[Stored data]
Segment Open
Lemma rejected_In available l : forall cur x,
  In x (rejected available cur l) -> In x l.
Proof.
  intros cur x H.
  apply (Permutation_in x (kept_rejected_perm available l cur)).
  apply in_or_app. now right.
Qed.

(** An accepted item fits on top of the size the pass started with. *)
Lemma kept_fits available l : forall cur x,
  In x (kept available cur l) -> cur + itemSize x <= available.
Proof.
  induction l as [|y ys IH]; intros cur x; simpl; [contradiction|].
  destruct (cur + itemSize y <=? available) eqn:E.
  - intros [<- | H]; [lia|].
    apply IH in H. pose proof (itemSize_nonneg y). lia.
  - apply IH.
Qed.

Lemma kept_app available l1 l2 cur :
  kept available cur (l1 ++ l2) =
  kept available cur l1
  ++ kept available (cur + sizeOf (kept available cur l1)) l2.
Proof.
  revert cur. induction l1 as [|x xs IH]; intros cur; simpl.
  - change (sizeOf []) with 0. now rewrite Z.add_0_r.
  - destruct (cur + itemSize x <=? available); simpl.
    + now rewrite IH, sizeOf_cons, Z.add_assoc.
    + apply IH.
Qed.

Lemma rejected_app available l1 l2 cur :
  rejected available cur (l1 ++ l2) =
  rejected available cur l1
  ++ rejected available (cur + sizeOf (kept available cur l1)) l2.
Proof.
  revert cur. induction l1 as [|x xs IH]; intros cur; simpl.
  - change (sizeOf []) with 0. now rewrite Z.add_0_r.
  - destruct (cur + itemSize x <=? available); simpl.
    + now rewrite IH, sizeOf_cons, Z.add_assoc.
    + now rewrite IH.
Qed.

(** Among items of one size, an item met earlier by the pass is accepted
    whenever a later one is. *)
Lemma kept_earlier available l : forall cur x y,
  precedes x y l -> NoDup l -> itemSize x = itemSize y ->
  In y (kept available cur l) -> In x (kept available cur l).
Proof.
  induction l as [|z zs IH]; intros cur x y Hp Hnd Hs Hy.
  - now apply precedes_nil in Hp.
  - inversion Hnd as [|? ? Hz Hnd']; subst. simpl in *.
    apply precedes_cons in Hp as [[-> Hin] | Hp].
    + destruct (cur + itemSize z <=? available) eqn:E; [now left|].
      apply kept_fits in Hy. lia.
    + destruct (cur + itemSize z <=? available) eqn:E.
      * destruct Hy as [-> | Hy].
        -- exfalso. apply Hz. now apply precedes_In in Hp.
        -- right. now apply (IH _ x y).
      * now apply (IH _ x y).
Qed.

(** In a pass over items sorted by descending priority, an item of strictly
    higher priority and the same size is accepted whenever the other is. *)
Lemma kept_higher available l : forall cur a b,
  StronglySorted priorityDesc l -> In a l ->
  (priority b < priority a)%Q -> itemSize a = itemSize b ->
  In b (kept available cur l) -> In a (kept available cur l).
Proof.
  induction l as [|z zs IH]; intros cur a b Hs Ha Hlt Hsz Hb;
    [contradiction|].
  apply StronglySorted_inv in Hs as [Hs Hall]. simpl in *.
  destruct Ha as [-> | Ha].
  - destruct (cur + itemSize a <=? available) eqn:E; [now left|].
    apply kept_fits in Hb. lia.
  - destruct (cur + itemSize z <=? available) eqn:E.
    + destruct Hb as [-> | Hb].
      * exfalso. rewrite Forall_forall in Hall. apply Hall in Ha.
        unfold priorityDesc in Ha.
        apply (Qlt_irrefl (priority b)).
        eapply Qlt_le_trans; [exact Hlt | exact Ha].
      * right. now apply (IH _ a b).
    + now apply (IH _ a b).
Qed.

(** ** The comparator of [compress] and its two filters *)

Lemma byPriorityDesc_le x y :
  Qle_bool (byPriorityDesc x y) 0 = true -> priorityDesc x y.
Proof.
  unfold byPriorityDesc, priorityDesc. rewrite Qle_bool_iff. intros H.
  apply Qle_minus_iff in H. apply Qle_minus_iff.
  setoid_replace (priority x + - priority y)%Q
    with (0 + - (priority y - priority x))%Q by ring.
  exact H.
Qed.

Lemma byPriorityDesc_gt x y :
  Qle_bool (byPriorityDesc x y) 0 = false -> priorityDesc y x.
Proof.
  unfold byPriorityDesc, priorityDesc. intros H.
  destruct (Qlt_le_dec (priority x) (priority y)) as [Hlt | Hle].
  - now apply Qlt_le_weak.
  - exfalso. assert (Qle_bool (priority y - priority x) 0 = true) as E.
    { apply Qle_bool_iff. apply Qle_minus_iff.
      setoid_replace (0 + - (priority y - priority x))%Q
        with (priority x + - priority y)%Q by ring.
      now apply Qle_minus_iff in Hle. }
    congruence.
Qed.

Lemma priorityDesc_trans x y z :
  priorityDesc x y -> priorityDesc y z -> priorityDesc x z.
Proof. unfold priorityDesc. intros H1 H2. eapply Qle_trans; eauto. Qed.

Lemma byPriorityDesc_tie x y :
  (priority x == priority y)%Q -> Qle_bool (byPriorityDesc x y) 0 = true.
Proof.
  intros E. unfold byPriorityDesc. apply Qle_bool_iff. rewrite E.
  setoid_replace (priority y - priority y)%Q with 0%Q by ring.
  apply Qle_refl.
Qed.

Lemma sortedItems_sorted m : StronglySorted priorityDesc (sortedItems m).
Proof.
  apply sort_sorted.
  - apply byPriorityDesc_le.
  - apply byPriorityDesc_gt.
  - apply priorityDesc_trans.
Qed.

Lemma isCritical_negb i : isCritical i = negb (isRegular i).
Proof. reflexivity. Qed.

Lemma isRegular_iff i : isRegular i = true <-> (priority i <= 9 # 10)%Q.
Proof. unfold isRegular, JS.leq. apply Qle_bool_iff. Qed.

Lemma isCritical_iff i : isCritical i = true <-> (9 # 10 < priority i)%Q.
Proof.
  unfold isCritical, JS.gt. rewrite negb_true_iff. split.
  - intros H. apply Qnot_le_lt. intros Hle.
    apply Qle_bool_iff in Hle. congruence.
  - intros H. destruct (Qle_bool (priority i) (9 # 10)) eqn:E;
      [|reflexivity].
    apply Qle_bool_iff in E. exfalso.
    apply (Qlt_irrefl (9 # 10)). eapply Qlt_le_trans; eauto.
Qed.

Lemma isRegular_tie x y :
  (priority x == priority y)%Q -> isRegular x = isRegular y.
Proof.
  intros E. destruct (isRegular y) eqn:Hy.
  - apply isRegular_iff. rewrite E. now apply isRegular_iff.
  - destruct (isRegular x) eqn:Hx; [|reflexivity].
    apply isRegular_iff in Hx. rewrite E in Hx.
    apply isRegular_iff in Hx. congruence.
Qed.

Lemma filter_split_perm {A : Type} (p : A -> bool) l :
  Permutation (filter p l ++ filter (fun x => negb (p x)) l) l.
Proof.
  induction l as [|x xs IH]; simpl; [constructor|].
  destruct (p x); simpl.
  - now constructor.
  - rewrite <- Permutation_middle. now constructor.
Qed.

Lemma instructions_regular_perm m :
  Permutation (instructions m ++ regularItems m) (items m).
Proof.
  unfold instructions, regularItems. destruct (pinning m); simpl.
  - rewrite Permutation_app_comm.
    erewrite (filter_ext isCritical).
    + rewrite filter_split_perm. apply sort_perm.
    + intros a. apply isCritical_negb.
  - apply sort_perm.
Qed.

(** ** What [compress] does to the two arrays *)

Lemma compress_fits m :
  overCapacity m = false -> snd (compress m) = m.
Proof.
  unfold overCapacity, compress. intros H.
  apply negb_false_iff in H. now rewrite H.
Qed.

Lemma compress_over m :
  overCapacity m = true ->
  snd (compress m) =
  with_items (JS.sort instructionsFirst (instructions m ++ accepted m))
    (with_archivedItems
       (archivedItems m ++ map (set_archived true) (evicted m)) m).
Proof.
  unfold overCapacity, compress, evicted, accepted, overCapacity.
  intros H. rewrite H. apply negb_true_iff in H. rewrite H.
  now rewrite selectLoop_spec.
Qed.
Segment Closed
# PROBLEM TO SOLVE:
Please copy only these lines, exactly: the first line of the records through the line containing "Lemma kept_fits available", ends included.

# ANSWER TO THIS TASK:
Lemma rejected_In available l : forall cur x,
  In x (rejected available cur l) -> In x l.
Proof.
  intros cur x H.
  apply (Permutation_in x (kept_rejected_perm available l cur)).
  apply in_or_app. now right.
Qed.

(** An accepted item fits on top of the size the pass started with. *)
Lemma kept_fits available l : forall cur x,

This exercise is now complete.